EXERCISE DATA:
Lemma has_key_map_values {V W} (g : V -> W) (k : string) (o : JsObject.t V) :
  JsObject.has_key k (JsObject.map_values g o) = JsObject.has_key k o.
Proof.
  induction o as [|[k0 v0] o IH]; simpl; [reflexivity | now rewrite IH].
Qed.

Lemma overwrite_map_values {V W} (g : V -> W) (k : string) (v : V) (o : JsObject.t V) :
  JsObject.overwrite k (g v) (JsObject.map_values g o)
  = JsObject.map_values g (JsObject.overwrite k v o).
Proof.
  induction o as [|[k0 v0] o IH]; simpl; [reflexivity|].
  destruct (String.eqb k k0); simpl; [reflexivity|].
  f_equal. exact IH.
Qed.

Lemma insert_index_map_values {V W} (g : V -> W) n (k : string) (v : V)
  (o : JsObject.t V) :
  JsObject.insert_index n k (g v) (JsObject.map_values g o)
  = JsObject.map_values g (JsObject.insert_index n k v o).
Proof.
  induction o as [|[k0 v0] o IH]; simpl; [reflexivity|].
  destruct (JsObject.array_index k0) as [m|]; [destruct (m <? n)%N|]; simpl;
    try reflexivity.
  f_equal. exact IH.
Qed.

(** Where an assignment puts a property depends on the names only. *)
Lemma set_map_values {V W} (g : V -> W) (k : string) (v : V) (o : JsObject.t V) :
  JsObject.set k (g v) (JsObject.map_values g o)
  = JsObject.map_values g (JsObject.set k v o).
Proof.
  unfold JsObject.set. destruct (String.eqb k "__proto__"); [reflexivity|].
  rewrite has_key_map_values. destruct (JsObject.has_key k o).
  - apply overwrite_map_values.
  - destruct (JsObject.array_index k).
    + apply insert_index_map_values.
    + unfold JsObject.map_values. rewrite map_app. reflexivity.
Qed.
(** ** The scan of the parts *)

Lemma scanParts_none (ps : list Part) :
  scanParts ps = None <-> forall part, In part ps -> hasInlineData part = false.
Proof.
  induction ps as [|p ps IH]; cbn [scanParts].
  - split; [intros _ part [] | reflexivity].
  - unfold hasInlineData in *.
    destruct (inlineData p) as [b|] eqn:Eb.
    + destruct (data b) as [[|c d]|] eqn:Ed.
      * rewrite IH. split.
        -- intros H part [<-|Hin]; [now rewrite Eb, Ed | now apply H].
        -- intros H part Hin. apply H. now right.
      * split; [discriminate|]. intros H.
        specialize (H p (or_introl eq_refl)). now rewrite Eb, Ed in H.
      * rewrite IH. split.
        -- intros H part [<-|Hin]; [now rewrite Eb, Ed | now apply H].
        -- intros H part Hin. apply H. now right.
    + rewrite IH. split.
      * intros H part [<-|Hin]; [now rewrite Eb | now apply H].
      * intros H part Hin. apply H. now right.
Qed.

Lemma scanParts_first (before after : list Part) (part : Part) :
  (forall q, In q before -> hasInlineData q = false) ->
  hasInlineData part = true ->
  scanParts (before ++ part :: after)
  = Some ("data:image/png;base64," ++ payload part).
Proof.
  induction before as [|q before IH]; intros Hb Hp; cbn [app scanParts].
  - unfold hasInlineData, payload in *.
    destruct (inlineData part) as [b|]; [|discriminate].
    destruct (data b) as [[|c d]|]; try discriminate. reflexivity.
  - assert (Hq : hasInlineData q = false) by (apply Hb; now left).
    unfold hasInlineData in Hq.
    destruct (inlineData q) as [b|].
    + destruct (data b) as [[|c d]|]; try discriminate;
        apply IH; [intros; apply Hb; now right | exact Hp
                  | intros; apply Hb; now right | exact Hp].
    + apply IH; [intros; apply Hb; now right | exact Hp].
Qed.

TASK BRIEF: Transcribe the entries exactly.

RESULT FOR THIS TASK:
Lemma has_key_map_values {V W} (g : V -> W) (k : string) (o : JsObject.t V) :
  JsObject.has_key k (JsObject.map_values g o) = JsObject.has_key k o.
Proof.
  induction o as [|[k0 v0] o IH]; simpl; [reflexivity | now rewrite IH].
Qed.

Lemma overwrite_map_values {V W} (g : V -> W) (k : string) (v : V) (o : JsObject.t V) :
  JsObject.overwrite k (g v) (JsObject.map_values g o)
  = JsObject.map_values g (JsObject.overwrite k v o).
Proof.
  induction o as [|[k0 v0] o IH]; simpl; [reflexivity|].
  destruct (String.eqb k k0); simpl; [reflexivity|].
  f_equal. exact IH.
Qed.

Lemma insert_index_map_values {V W} (g : V -> W) n (k : string) (v : V)
  (o : JsObject.t V) :
  JsObject.insert_index n k (g v) (JsObject.map_values g o)
  = JsObject.map_values g (JsObject.insert_index n k v o).
Proof.
  induction o as [|[k0 v0] o IH]; simpl; [reflexivity|].
  destruct (JsObject.array_index k0) as [m|]; [destruct (m <? n)%N|]; simpl;
    try reflexivity.
  f_equal. exact IH.
Qed.

(** Where an assignment puts a property depends on the names only. *)
Lemma set_map_values {V W} (g : V -> W) (k : string) (v : V) (o : JsObject.t V) :
  JsObject.set k (g v) (JsObject.map_values g o)
  = JsObject.map_values g (JsObject.set k v o).
Proof.
  unfold JsObject.set. destruct (String.eqb k "__proto__"); [reflexivity|].
  rewrite has_key_map_values. destruct (JsObject.has_key k o).
  - apply overwrite_map_values.
  - destruct (JsObject.array_index k).
    + apply insert_index_map_values.
    + unfold JsObject.map_values. rewrite map_app. reflexivity.
Qed.
(** ** The scan of the parts *)

Lemma scanParts_none (ps : list Part) :
  scanParts ps = None <-> forall part, In part ps -> hasInlineData part = false.
Proof.
  induction ps as [|p ps IH]; cbn [scanParts].
  - split; [intros _ part [] | reflexivity].
  - unfold hasInlineData in *.
    destruct (inlineData p) as [b|] eqn:Eb.
    + destruct (data b) as [[|c d]|] eqn:Ed.
      * rewrite IH. split.
        -- intros H part [<-|Hin]; [now rewrite Eb, Ed | now apply H].
        -- intros H part Hin. apply H. now right.
      * split; [discriminate|]. intros H.
        specialize (H p (or_introl eq_refl)). now rewrite Eb, Ed in H.
      * rewrite IH. split.
        -- intros H part [<-|Hin]; [now rewrite Eb, Ed | now apply H].
        -- intros H part Hin. apply H. now right.
    + rewrite IH. split.
      * intros H part [<-|Hin]; [now rewrite Eb | now apply H].
      * intros H part Hin. apply H. now right.
Qed.

Lemma scanParts_first (before after : list Part) (part : Part) :
  (forall q, In q before -> hasInlineData q = false) ->
  hasInlineData part = true ->
  scanParts (before ++ part :: after)
  = Some ("data:image/png;base64," ++ payload part).
Proof.
  induction before as [|q before IH]; intros Hb Hp; cbn [app scanParts].
  - unfold hasInlineData, payload in *.
    destruct (inlineData part) as [b|]; [|discriminate].
    destruct (data b) as [[|c d]|]; try discriminate. reflexivity.
  - assert (Hq : hasInlineData q = false) by (apply Hb; now left).
    unfold hasInlineData in Hq.
    destruct (inlineData q) as [b|].
    + destruct (data b) as [[|c d]|]; try discriminate;
        apply IH; [intros; apply Hb; now right | exact Hp
                  | intros; apply Hb; now right | exact Hp].
    + apply IH; [intros; apply Hb; now right | exact Hp].
Qed.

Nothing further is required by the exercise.